In summary then, if we are presented with a dysfunctional tissue that is being subjected to loading outside of its ZOOS then the aim of foot orthoses therapy should be to manipulate the reaction forces acting at the foot–orthosis interface such that the loading applied to the target tissue falls back within its ZOOS, allowing it to heal, and without inadvertently exposing other tissues to deleterious loading levels.
If we place the loading of a tissue that was previously outside of its ZOOS somewhere within its ZOOS via our foot orthoses, allowing the tissue to heal, then that foot orthosis might be assumed to be successful for treating that problem, in that patient.
The body really doesn’t care whether the kinetic changes at the foot’s interface comes from custom or prefabricated off-the-shelf foot orthoses, only that the reaction forces generated at the foot–orthosis interface maintain the tissues loading within their ZOOS and in a healthy state.
When the net ground reaction force (GRF) vector passes medial to the subtalar joint axis (GRF1) it produces a subtalar joint supination moment; when the net GRF vector passes laterally to the subtalar joint axis (GRF2) it produces a subtalar joint pronation moment, resulting in differing external moments about the subtalar joint axis.
Theoretically any biomechanically related pathology that can be successfully treated with a custom foot orthosis could also be treated efficaciously with a prefabricated off-the-shelf foot orthosis.
Provided that both types of devices deliver the desired geometry, load/deformation, and/ or frictional characteristics at the foot–orthosis interface, they both will have the ability to influence the kinetics in a positive fashion.
The skilled clinician is capable of identifying the dysfunctional tissue and the severity of injury to it; they understand the biomechanical function of the tissue during various activities of daily living; and comprehend the manner in which each of the 3 foot orthoses design variables interact with one another and ultimately their kinetic influence on the foot.
This knowledge allows the clinician to provide the patient with a foot orthosis that modifies the reaction forces in such a manner that the
load on the target tissue falls back within its ZOOS.
This makes for happy patients.
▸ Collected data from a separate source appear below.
(** * Batch certificate generation: the [generate-certificates] edge function

    A shallow embedding of the edge function that renders the pending
    certificates of a batch (placeholder substitution over the template
    markup), uploads each rendering to the [certificates] bucket, records the
    outcome on every certificate row and finally writes the status and the
    count of the batch.

    Layout:
    - [Js]: the JavaScript values and built-ins the function relies on
      ([String(value)], [new RegExp(placeholder, 'g')], [String.prototype.replace]);
    - [Render]: the placeholder substitution loop of the handler;
    - [Template]: templates as sequences of characters and markers, and the
      one-pass substitution the sequential loop is compared with;
    - [Db]: the rows of the three tables, the bucket, and the outcome of the
      calls made through the Supabase client;
    - [Handler]: the request handler itself. *)

From Stdlib Require Import List String Ascii ZArith Lia Bool Permutation.
From Stdlib Require Import DecimalString.
Import ListNotations.
Open Scope list_scope.

(* ------------------------------------------------------------------ *)
(** ** JavaScript values and built-ins *)

Module Js.

(** Text that is scanned character by character (template markup, keys and
    values of [certificate_data], uploaded content) is a list of code units.
    The code units covered are those below 256; the substitution treats a
    code unit above that range as it treats a letter, except for the line
    separators U+2028 and U+2029, which the wildcard does not match.
    Identifiers and messages, which are only compared and concatenated, are
    strings. *)
Definition text := list ascii.

Definition str (s : string) : text := list_ascii_of_string s.

(** Completion of an evaluation: a value, or a thrown error seen through its
    [message] property, which is all the handler reads of it. *)
Inductive completion (A : Type) : Type :=
| Normal (a : A)
| Throw (message : string).
Arguments Normal {A} a.
Arguments Throw {A} message.

(** A number of [certificate_data] is an IEEE double.  The integers that
    every double holds exactly and that [String] writes out digit by digit
    are the safe integers, of magnitude at most 2^53 - 1
    ([Number.MAX_SAFE_INTEGER]). *)
Definition safe_integer (n : Z) : bool :=
  (Z.abs n <=? 9007199254740991)%Z.

(** The values of [certificate_data], which the handler reads through
    [String(value)] only.  [VNum n] is the number with the safe integral
    value [n].  Any other number (a fraction, or a number beyond the safe
    integers, which JSON parsing has rounded to a double) is a [VNumber],
    given by the text [String] writes for it, such as [1.5] or [1e+21]. *)
Inductive value : Type :=
| VStr (s : text)
| VNum (n : Z) (safe : safe_integer n = true)
| VNumber (written : text)
| VBool (b : bool)
| VNull.

(** [String(value)] *)
Definition String_ (v : value) : text :=
  match v with
  | VStr s => s
  | VNum n _ => str (NilZero.string_of_int (Z.to_int n))
  | VNumber written => written
  | VBool true => str "true"
  | VBool false => str "false"
  | VNull => str "null"
  end.

Definition text_eqb (a b : text) : bool :=
  if list_eq_dec ascii_dec a b then true else false.

Definition is_char (s : string) (c : ascii) : bool :=
  match s with
  | String d EmptyString => Ascii.eqb c d
  | _ => false
  end.

Definition one_of (s : string) (c : ascii) : bool :=
  existsb (Ascii.eqb c) (list_ascii_of_string s).

(** *** Regular expressions built from a placeholder

    The handler builds [new RegExp(`{{${key}}}`, 'g')]: the key is read as
    pattern source.  The fragment given a semantics here is the one in which
    every character of the key is an ordinary pattern character or the
    wildcard [.]; a key with another syntax character, or one that reads as
    the body of a braced quantifier ([{{2}}] is the character [{] repeated
    twice), is left to the engine, see [Render]. *)

Inductive atom : Type :=
| Lit (c : ascii)
| Dot.

(** SyntaxCharacter, and the two braces. *)
Definition syntax_char (c : ascii) : bool :=
  one_of "^$\.*+?()[]{}|" c.

Definition is_digit (c : ascii) : bool := one_of "0123456789" c.

(** [DecimalDigits], [DecimalDigits,] or [DecimalDigits,DecimalDigits]:
    between [{] and [}] this is a quantifier. *)
Fixpoint quantifier_body_from (seen_digit : bool) (k : text) : bool :=
  match k with
  | [] => seen_digit
  | c :: k' =>
      if is_digit c then quantifier_body_from true k'
      else if is_char "," c then seen_digit && forallb is_digit k'
      else false
  end.

Definition quantifier_body (k : text) : bool := quantifier_body_from false k.

Fixpoint key_atoms (k : text) : option (list atom) :=
  match k with
  | [] => Some []
  | c :: k' =>
      match key_atoms k' with
      | None => None
      | Some rest =>
          if is_char "." c then Some (Dot :: rest)
          else if syntax_char c then None
          else Some (Lit c :: rest)
      end
  end.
For the last decade or more I have been studying the mechanics of foot orthoses via physical testing and computational modelling in order to gain a better understanding of how foot orthoses exert their therapeutic effects.
During this time, I’ve spoken to many full-time clinical practioners treating patients, prescribing and manufacturing foot orthoses for them, and thereby putting ideas to the clinical test! The insights in this blog along with the contributions of many other talented individuals has provided, give an
understanding that foot orthoses work by altering forces at the foot-orthosis interface.
That is, they alter kinetics; kinetics “drive” the kinematics, but ultimately, we do not need to see a change in motion or position in order to achieve a positive clinical outcome.